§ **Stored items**
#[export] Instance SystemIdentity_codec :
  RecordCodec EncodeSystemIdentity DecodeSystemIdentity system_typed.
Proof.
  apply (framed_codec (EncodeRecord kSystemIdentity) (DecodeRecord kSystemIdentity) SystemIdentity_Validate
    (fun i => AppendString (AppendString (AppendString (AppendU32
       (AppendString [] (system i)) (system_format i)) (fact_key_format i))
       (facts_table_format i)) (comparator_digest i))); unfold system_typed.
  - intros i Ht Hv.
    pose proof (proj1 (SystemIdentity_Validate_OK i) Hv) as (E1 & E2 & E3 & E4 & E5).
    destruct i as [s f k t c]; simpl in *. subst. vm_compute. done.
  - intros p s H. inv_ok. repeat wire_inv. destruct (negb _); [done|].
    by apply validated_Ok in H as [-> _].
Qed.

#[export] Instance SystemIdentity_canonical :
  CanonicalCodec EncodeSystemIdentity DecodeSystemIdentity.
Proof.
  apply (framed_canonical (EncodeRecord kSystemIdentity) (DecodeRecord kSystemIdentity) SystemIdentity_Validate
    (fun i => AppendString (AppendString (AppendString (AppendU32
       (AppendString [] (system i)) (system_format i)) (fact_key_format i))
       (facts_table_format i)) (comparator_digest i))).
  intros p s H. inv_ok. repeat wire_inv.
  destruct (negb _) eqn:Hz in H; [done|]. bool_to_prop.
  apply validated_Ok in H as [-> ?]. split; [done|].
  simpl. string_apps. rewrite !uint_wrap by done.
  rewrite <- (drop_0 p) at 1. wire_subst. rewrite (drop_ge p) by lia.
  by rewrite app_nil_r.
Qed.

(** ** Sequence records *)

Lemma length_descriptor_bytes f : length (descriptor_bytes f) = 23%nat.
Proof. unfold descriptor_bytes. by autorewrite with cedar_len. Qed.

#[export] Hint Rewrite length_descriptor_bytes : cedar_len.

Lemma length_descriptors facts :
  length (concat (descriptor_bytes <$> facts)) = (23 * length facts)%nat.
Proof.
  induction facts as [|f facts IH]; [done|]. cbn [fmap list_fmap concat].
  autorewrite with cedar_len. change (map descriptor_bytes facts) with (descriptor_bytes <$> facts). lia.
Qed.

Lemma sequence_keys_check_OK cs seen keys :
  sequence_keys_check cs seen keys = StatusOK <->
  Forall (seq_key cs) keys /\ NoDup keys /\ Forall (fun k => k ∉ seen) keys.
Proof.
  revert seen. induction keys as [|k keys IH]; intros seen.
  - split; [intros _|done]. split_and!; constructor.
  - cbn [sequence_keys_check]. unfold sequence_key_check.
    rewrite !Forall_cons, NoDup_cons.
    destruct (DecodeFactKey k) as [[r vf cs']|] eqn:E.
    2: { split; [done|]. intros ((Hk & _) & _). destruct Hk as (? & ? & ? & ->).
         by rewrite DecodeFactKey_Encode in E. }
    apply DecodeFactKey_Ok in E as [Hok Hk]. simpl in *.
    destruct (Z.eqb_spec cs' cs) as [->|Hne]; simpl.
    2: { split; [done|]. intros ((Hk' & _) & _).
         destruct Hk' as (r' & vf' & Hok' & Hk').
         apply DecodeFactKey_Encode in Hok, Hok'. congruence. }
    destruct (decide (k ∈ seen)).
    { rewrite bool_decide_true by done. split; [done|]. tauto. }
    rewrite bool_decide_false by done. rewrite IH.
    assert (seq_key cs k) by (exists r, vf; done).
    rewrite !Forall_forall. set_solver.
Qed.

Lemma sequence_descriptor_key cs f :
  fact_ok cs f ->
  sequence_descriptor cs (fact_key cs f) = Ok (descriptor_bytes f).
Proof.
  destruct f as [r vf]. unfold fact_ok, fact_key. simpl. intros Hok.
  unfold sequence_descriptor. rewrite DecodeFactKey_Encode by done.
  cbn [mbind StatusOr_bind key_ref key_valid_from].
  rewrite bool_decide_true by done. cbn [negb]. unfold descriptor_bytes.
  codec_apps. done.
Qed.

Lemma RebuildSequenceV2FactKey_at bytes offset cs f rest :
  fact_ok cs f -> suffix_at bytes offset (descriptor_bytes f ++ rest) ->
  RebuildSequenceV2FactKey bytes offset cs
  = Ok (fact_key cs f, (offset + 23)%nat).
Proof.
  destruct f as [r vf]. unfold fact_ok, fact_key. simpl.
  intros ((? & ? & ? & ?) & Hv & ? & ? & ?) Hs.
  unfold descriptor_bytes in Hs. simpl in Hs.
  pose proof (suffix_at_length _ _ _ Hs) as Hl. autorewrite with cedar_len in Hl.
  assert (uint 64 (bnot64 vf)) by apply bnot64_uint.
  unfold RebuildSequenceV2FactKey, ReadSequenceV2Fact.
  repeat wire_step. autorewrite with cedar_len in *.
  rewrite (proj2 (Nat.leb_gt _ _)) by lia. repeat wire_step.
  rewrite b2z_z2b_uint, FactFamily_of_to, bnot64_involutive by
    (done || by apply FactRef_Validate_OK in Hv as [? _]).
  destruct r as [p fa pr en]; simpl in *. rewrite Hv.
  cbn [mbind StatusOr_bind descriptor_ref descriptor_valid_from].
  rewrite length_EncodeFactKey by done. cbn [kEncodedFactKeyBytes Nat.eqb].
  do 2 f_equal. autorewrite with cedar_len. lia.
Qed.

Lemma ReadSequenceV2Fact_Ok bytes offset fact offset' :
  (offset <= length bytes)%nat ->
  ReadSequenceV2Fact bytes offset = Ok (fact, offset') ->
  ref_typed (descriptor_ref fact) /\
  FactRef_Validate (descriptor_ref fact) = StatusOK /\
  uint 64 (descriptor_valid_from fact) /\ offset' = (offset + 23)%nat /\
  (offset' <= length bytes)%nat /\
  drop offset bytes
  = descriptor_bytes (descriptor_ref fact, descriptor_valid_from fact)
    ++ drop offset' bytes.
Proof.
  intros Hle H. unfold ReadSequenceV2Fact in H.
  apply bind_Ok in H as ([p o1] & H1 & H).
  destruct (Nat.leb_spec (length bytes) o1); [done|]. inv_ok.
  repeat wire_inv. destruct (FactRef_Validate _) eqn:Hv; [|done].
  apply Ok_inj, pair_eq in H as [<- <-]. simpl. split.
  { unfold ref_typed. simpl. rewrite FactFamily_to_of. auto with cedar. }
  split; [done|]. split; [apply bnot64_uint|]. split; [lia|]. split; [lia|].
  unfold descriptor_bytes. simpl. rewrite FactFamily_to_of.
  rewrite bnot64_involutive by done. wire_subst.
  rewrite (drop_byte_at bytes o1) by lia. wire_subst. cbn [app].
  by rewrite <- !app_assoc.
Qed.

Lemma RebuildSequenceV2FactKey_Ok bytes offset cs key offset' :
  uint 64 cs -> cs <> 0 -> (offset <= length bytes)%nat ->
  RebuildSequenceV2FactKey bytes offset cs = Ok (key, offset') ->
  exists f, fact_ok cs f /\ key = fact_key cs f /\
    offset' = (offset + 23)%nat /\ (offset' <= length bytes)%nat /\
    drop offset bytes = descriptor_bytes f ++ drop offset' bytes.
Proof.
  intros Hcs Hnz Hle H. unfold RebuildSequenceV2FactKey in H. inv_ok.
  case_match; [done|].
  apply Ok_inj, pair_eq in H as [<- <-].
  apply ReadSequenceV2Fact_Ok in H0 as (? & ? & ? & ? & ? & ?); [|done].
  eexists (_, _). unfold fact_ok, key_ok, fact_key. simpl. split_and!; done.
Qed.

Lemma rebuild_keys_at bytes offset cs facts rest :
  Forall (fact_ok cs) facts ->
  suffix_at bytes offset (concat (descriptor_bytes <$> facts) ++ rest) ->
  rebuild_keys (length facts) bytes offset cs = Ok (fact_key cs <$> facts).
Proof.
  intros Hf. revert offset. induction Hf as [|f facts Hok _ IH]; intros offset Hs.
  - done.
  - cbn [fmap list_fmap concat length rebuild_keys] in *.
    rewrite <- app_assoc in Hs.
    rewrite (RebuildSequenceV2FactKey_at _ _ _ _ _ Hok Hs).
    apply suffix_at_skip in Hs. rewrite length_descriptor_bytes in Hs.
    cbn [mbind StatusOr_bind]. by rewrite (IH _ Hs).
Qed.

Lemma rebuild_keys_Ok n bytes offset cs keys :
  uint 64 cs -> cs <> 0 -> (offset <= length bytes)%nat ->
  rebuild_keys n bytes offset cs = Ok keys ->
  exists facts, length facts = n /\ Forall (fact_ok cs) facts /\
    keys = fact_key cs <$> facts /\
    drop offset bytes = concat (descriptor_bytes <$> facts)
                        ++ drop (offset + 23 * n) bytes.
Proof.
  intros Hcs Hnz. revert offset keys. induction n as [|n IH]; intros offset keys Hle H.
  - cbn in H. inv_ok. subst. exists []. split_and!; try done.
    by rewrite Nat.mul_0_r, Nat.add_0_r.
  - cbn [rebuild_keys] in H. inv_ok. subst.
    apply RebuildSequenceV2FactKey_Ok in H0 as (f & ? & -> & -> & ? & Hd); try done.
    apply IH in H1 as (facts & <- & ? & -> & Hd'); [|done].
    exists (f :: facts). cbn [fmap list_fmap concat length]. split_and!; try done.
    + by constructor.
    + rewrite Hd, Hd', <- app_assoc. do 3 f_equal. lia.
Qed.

§ **Work required**
Every line in the data above that contains the word "with" should be copied.

§ **Response to this task**
Proof. unfold descriptor_bytes. by autorewrite with cedar_len. Qed.
  autorewrite with cedar_len. change (map descriptor_bytes facts) with (descriptor_bytes <$> facts). lia.
  pose proof (suffix_at_length _ _ _ Hs) as Hl. autorewrite with cedar_len in Hl.
  repeat wire_step. autorewrite with cedar_len in *.
  do 2 f_equal. autorewrite with cedar_len. lia.
  { unfold ref_typed. simpl. rewrite FactFamily_to_of. auto with cedar. }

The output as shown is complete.